◆ **Exercise details**
All that is wanted is a word-for-word copy of the data from its first line to the line containing "Definition ho_sent (s", both included.

Stored items
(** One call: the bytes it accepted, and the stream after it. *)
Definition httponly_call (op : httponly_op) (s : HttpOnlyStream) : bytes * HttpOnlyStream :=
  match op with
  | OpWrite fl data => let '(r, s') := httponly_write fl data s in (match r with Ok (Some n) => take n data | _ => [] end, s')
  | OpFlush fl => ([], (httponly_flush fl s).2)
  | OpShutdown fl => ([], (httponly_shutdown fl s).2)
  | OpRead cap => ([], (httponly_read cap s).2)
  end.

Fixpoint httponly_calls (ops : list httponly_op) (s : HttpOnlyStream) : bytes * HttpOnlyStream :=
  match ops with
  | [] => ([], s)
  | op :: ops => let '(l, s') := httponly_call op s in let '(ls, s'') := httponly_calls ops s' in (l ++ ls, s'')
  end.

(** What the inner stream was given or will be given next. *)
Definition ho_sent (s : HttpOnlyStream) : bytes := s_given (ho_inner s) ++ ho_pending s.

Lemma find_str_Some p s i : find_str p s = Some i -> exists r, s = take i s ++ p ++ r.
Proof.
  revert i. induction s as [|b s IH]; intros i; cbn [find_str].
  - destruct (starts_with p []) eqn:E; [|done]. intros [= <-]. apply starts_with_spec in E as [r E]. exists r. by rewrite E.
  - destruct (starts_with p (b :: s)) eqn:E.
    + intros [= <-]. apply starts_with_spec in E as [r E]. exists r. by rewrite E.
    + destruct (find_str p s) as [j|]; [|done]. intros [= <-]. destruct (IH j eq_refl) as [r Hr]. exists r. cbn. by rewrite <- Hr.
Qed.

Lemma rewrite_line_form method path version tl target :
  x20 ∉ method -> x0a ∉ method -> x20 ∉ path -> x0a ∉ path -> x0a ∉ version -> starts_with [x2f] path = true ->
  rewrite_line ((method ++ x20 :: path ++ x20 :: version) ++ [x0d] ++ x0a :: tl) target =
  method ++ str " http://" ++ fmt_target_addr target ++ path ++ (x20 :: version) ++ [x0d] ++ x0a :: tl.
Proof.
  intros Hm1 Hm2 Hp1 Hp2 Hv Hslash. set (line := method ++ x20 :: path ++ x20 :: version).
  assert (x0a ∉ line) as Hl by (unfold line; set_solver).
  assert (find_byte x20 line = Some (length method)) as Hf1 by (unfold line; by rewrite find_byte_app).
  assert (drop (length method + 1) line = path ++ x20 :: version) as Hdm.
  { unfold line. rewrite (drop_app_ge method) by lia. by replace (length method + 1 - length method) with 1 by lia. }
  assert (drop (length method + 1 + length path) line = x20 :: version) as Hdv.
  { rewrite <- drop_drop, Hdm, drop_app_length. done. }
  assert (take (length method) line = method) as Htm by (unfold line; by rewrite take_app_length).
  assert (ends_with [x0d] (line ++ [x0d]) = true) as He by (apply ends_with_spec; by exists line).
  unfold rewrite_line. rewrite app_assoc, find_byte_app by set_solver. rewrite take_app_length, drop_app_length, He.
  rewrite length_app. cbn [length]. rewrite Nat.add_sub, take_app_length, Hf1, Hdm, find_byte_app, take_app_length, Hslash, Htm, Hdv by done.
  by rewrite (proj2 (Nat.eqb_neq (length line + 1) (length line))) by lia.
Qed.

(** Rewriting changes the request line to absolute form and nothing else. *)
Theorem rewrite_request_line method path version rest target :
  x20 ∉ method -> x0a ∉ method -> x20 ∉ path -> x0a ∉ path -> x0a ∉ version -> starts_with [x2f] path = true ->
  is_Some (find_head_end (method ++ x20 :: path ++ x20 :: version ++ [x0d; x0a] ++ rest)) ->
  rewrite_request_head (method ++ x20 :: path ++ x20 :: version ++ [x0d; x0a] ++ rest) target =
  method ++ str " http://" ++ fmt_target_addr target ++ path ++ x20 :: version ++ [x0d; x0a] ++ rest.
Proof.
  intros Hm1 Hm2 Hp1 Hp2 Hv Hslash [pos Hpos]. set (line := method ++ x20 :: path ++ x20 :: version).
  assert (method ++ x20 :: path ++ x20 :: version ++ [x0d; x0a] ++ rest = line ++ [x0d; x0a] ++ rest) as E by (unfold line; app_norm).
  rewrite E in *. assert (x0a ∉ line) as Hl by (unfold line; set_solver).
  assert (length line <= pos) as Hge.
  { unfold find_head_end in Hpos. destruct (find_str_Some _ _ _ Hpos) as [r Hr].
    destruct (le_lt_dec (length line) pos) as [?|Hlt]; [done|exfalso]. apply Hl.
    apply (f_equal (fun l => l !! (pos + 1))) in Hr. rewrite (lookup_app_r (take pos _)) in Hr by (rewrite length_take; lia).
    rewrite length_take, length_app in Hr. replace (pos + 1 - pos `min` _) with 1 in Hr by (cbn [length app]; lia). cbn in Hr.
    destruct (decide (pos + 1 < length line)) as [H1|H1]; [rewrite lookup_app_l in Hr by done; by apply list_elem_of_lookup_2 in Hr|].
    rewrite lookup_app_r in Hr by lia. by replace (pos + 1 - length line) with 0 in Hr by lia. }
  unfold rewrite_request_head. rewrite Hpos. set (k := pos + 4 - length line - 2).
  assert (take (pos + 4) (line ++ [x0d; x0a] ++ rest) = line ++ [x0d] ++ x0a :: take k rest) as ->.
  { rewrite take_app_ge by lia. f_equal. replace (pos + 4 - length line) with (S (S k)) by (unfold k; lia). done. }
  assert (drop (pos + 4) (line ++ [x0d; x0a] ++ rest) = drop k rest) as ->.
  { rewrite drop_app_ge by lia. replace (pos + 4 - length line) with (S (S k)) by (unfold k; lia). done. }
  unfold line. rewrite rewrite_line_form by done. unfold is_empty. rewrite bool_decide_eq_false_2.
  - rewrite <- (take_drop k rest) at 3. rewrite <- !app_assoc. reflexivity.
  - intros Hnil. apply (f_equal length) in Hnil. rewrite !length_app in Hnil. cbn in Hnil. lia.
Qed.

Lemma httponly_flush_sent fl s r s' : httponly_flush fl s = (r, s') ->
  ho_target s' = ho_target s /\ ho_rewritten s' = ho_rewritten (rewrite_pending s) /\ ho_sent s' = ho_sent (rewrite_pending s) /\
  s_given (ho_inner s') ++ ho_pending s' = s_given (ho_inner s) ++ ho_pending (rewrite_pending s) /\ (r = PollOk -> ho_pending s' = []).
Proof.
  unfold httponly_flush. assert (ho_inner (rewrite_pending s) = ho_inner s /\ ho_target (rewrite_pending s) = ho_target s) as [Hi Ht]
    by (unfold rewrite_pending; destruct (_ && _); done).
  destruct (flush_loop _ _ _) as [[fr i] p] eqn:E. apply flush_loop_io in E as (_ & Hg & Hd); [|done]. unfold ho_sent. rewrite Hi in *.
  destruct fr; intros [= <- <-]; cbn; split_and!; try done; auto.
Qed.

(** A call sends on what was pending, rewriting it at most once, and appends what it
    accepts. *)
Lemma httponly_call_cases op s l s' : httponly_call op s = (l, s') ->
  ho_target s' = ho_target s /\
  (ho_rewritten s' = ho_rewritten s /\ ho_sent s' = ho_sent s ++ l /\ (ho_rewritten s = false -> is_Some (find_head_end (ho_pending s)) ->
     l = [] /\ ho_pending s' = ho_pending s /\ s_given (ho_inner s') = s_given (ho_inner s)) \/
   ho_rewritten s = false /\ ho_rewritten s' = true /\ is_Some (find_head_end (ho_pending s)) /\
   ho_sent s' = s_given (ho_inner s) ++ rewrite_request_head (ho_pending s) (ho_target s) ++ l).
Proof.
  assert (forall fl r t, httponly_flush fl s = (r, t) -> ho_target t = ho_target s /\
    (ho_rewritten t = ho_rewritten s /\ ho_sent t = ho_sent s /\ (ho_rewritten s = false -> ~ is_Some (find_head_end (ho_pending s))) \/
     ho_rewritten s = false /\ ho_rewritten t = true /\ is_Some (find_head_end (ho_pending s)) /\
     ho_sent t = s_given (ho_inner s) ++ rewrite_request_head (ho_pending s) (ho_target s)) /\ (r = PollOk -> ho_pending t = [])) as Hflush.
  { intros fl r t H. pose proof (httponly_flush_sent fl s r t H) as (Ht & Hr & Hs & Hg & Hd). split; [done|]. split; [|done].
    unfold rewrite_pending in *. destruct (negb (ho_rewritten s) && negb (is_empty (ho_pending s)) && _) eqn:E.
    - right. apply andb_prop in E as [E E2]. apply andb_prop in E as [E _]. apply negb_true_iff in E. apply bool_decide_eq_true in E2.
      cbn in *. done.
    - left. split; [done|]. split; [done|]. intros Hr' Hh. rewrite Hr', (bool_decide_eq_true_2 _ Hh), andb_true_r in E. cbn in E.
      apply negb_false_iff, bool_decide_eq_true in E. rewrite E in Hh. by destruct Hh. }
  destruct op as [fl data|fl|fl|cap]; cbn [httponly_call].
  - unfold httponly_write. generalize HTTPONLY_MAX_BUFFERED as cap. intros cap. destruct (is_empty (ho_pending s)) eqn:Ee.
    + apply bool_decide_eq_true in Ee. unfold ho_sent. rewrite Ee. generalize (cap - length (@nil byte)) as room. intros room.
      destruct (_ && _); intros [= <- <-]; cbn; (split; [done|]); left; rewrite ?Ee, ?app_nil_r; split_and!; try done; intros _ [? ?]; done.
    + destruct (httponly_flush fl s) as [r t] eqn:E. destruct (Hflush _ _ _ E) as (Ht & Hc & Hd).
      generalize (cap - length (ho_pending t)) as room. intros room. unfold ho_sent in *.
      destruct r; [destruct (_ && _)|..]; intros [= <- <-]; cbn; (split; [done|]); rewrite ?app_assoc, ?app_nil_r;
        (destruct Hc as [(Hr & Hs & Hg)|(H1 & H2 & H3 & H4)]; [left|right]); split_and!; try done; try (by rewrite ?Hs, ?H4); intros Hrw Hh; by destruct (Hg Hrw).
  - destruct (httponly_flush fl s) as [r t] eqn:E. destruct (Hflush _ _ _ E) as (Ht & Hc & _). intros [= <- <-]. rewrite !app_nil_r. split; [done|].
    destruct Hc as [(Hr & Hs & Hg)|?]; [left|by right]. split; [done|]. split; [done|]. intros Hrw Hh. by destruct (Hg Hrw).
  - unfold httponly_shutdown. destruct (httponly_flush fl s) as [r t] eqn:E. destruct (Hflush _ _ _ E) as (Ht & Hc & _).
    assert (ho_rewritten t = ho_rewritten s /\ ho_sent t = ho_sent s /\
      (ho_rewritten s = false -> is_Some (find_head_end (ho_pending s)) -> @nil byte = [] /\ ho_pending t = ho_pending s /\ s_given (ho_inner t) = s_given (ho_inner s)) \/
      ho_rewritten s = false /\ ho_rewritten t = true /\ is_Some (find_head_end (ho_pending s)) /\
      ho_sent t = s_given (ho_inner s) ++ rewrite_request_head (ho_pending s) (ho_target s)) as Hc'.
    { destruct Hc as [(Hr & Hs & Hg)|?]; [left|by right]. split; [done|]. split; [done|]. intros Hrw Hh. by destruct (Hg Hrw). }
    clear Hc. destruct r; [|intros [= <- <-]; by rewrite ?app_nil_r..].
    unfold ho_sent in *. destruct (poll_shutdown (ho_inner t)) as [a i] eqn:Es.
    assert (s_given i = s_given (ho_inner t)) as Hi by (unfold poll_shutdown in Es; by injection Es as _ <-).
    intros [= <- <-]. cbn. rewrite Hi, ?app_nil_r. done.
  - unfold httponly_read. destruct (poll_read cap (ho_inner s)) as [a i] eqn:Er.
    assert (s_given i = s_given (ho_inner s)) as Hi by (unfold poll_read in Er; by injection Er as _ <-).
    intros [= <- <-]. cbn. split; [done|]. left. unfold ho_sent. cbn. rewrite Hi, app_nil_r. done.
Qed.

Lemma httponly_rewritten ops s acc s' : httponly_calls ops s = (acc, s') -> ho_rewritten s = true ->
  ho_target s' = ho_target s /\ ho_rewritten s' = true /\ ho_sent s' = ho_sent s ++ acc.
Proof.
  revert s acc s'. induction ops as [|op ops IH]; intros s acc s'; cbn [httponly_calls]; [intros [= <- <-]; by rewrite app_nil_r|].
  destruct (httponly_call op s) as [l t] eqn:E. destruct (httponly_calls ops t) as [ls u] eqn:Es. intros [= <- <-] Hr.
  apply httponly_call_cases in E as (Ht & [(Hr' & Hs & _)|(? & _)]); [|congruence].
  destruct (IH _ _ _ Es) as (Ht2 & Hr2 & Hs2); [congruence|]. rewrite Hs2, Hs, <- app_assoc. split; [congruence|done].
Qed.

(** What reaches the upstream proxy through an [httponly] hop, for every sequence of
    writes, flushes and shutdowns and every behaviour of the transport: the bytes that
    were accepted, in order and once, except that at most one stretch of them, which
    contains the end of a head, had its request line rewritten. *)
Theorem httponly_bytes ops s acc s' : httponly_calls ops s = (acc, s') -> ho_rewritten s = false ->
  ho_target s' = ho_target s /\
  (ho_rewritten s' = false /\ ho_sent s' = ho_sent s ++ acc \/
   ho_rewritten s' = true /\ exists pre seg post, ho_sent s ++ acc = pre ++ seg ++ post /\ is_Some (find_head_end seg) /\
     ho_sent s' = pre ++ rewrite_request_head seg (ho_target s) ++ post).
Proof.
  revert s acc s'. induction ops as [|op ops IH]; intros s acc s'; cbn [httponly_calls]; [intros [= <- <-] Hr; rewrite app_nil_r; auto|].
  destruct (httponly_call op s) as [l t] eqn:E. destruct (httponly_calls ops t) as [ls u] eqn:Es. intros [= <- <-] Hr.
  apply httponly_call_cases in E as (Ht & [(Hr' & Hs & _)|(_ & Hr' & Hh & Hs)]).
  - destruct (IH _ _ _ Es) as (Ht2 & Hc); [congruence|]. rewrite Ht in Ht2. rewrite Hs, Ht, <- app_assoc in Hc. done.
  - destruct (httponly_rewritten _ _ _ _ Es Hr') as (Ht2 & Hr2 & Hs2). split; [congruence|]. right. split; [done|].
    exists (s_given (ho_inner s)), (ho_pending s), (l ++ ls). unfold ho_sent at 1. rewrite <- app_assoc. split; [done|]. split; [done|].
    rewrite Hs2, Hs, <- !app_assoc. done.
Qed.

◆ **Result of the task**
(** One call: the bytes it accepted, and the stream after it. *)
Definition httponly_call (op : httponly_op) (s : HttpOnlyStream) : bytes * HttpOnlyStream :=
  match op with
  | OpWrite fl data => let '(r, s') := httponly_write fl data s in (match r with Ok (Some n) => take n data | _ => [] end, s')
  | OpFlush fl => ([], (httponly_flush fl s).2)
  | OpShutdown fl => ([], (httponly_shutdown fl s).2)
  | OpRead cap => ([], (httponly_read cap s).2)
  end.

Fixpoint httponly_calls (ops : list httponly_op) (s : HttpOnlyStream) : bytes * HttpOnlyStream :=
  match ops with
  | [] => ([], s)
  | op :: ops => let '(l, s') := httponly_call op s in let '(ls, s'') := httponly_calls ops s' in (l ++ ls, s'')
  end.

(** What the inner stream was given or will be given next. *)
Definition ho_sent (s : HttpOnlyStream) : bytes := s_given (ho_inner s) ++ ho_pending s.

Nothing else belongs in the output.